Lemma guarded_leaves {A} lv P (F : StatusWith unit -> Prop) (body : SM Donor (StatusWith unit + A)) Q P' :
  triple anywhere P body (fun r d => match r with inl st => F st /\ P' d | inr a => Q a d end) P' ->
  (forall d, P' d -> running_session d) ->
  triple anywhere P (guarded lv body)
    (fun r d => match r with inl st => F st /\ left_migration d | inr a => Q a d end) left_migration.
Proof.
  intros Hb HP' d Hd. specialize (Hb d Hd). unfold guarded. destruct (body d) as [d' [[st|a]|e| |]]; try done.
  - destruct Hb as [HF Hb]. pose proof (cleanupOnError_leaves lv d' (HP' _ Hb)) as H.
    by destruct (cleanupOnError lv d') as [d'' [[]|? | |]].
  - pose proof (cleanupOnError_leaves lv d' (HP' _ Hb)) as H. by destruct (cleanupOnError lv d') as [d'' [[]|? | |]].
Qed.

Definition is_error (st : StatusWith unit) : Prop := exists e, st = NotOK e.

(** A method whose early returns are errors goes on only in its last state. *)
Lemma dismissed_leaves lv P body Q P' :
  triple anywhere P body (fun r d => match r with inl st => is_error st /\ P' d | inr _ => Q d end) P' ->
  (forall d, P' d -> running_session d) ->
  triple anywhere P (checked (dismissed (guarded lv body))) (fun _ => Q) left_migration.
Proof.
  intros Hb HP' d Hd. pose proof (guarded_leaves lv P is_error body (fun _ => Q) P' Hb HP' d Hd) as H.
  unfold checked, dismissed, sbind. destruct (guarded lv body d) as [d' [[st|[]]|e| |]]; try done; cbn.
  by destruct H as [[e ->] H].
Qed.

(** * The methods *)

Lemma method_enter st P m Q E :
  (forall s, sm_state s = st -> triple anywhere (fun d => dn_source d = Some s /\ P d) (checked (m s)) Q E) ->
  triple anywhere P (checked (let! s := source in slift (invariant (bool_decide (sm_state s = st))) ;! m s)) Q E.
Proof.
  intros H d Hd. unfold checked, sbind, source, slift. destruct (dn_source d) as [s|] eqn:Es; [|done].
  destruct (bool_decide_reflect (sm_state s = st)) as [Hs|]; [|done]. exact (H s Hs d (conj Es Hd)).
Qed.

Lemma in_state_running registered st driver signal d :
  st <> kDone -> in_state registered st driver signal d -> running_session d.
Proof. intros Hne (_ & s & Es & <- & _). by exists s. Qed.

Lemma update_in_state f registered st driver signal registered' st' driver' signal' E :
  registered' = registered ->
  (forall s, sm_state s = st -> sm_cloneDriver s = driver -> sm_critSecSignal s = signal ->
     sm_state (f s) = st' /\ sm_cloneDriver (f s) = driver' /\ sm_critSecSignal (f s) = signal') ->
  triple anywhere (in_state registered st driver signal) (update_source f)
    (fun _ => in_state registered' st' driver' signal') E.
Proof.
  intros -> Hf. apply triple_modify. intros d (Hr & s & Es & H1 & H2 & H3). split; [done|]. exists (f s).
  cbn. rewrite Es. split; [done|by apply Hf].
Qed.

Lemma register_in_state st driver signal E :
  triple anywhere (in_state false st driver signal) setMigrationSourceManager (fun _ => in_state true st driver signal) E.
Proof. intros d (Hr & Hs). unfold setMigrationSourceManager, sbind, sget, slift. rewrite Hr. by split. Qed.

Lemma keeps_running {A} (P : Donor -> Prop) (m : SM Donor A) :
  triple anywhere P m (fun _ => P) P -> (forall d, P d -> running_session d) -> triple anywhere P m (fun _ => P) running_session.
Proof. intros Hm HP. by eapply triple_weaken. Qed.

(** What the environment answers does not change the session. *)
Lemma answer_keeps {A} X (P : Donor -> Prop) (o : Outcome A) : (forall d, X d) -> triple X P (slift o) (fun _ => P) P.
Proof. intros HX. apply triple_lift. by destruct o. Qed.

(** The answer of the environment, and the step to the next state when it is OK. *)
Lemma answer_step st driver signal (o : Outcome (StatusWith unit)) f Q :
  st <> kDone ->
  triple anywhere (in_state true st driver signal) (update_source f) (fun _ => Q) running_session ->
  triple anywhere (in_state true st driver signal)
    (let! status := slift o in
     match status with NotOK e => sret (inl (NotOK e)) | OK _ => update_source f ;! sret (inr ()) end)
    (fun r d => match r with inl st => is_error st /\ running_session d | inr _ => Q d end) running_session.
Proof.
  intros Hst Hf. eapply triple_bind.
  - apply keeps_running; [by apply (answer_keeps anywhere (in_state true st driver signal) o)|].
    intros d. by apply in_state_running.
  - intros [[]|e]; cbn beta iota.
    + eapply triple_bind; [exact Hf|]. by intros [] d Hd.
    + intros d Hd. split; [by exists e|]. by eapply in_state_running.
Qed.

Lemma startClone_session lv cloner :
  triple anywhere created (checked (startClone lv cloner)) (fun _ => cloning kCloning) left_migration.
Proof.
  apply (method_enter kCreated). intros s Hs. apply (dismissed_leaves lv _ _ _ running_session); [|done].
  eapply triple_weaken with (P' := created) (E' := running_session); [|by intros d [_ ?]|intros a d H; exact H|done].
  assert (Hrun : forall d, created d -> running_session d) by (intros d; by apply in_state_running).
  eapply triple_bind; [apply keeps_running; [apply (getMetadata_keeps created), free_in_state|done]|].
  intros md. cbn beta. destruct (checkCollectionEpochMatches _ _) as [[]|e].
  - eapply triple_bind; [apply (update_in_state _ _ _ _ _ false kCreated true None); [done|by intros]|]. intros [].
    eapply triple_bind; [apply register_in_state|]. intros []. apply answer_step; [done|].
    by apply update_in_state.
  - intros d Hd. split; [by exists e|by apply Hrun].
Qed.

▶ Exercise goal
Within the material above, the line with "triple anywhere P (checked (dismissed" opens the range and the line with "triple anywhere (in_state registered" closes it; reproduce that range word for word.

▶ Solution to this problem
  triple anywhere P (checked (dismissed (guarded lv body))) (fun _ => Q) left_migration.
Proof.
  intros Hb HP' d Hd. pose proof (guarded_leaves lv P is_error body (fun _ => Q) P' Hb HP' d Hd) as H.
  unfold checked, dismissed, sbind. destruct (guarded lv body d) as [d' [[st|[]]|e| |]]; try done; cbn.
  by destruct H as [[e ->] H].
Qed.

(** * The methods *)

Lemma method_enter st P m Q E :
  (forall s, sm_state s = st -> triple anywhere (fun d => dn_source d = Some s /\ P d) (checked (m s)) Q E) ->
  triple anywhere P (checked (let! s := source in slift (invariant (bool_decide (sm_state s = st))) ;! m s)) Q E.
Proof.
  intros H d Hd. unfold checked, sbind, source, slift. destruct (dn_source d) as [s|] eqn:Es; [|done].
  destruct (bool_decide_reflect (sm_state s = st)) as [Hs|]; [|done]. exact (H s Hs d (conj Es Hd)).
Qed.

Lemma in_state_running registered st driver signal d :
  st <> kDone -> in_state registered st driver signal d -> running_session d.
Proof. intros Hne (_ & s & Es & <- & _). by exists s. Qed.

Lemma update_in_state f registered st driver signal registered' st' driver' signal' E :
  registered' = registered ->
  (forall s, sm_state s = st -> sm_cloneDriver s = driver -> sm_critSecSignal s = signal ->
     sm_state (f s) = st' /\ sm_cloneDriver (f s) = driver' /\ sm_critSecSignal (f s) = signal') ->
  triple anywhere (in_state registered st driver signal) (update_source f)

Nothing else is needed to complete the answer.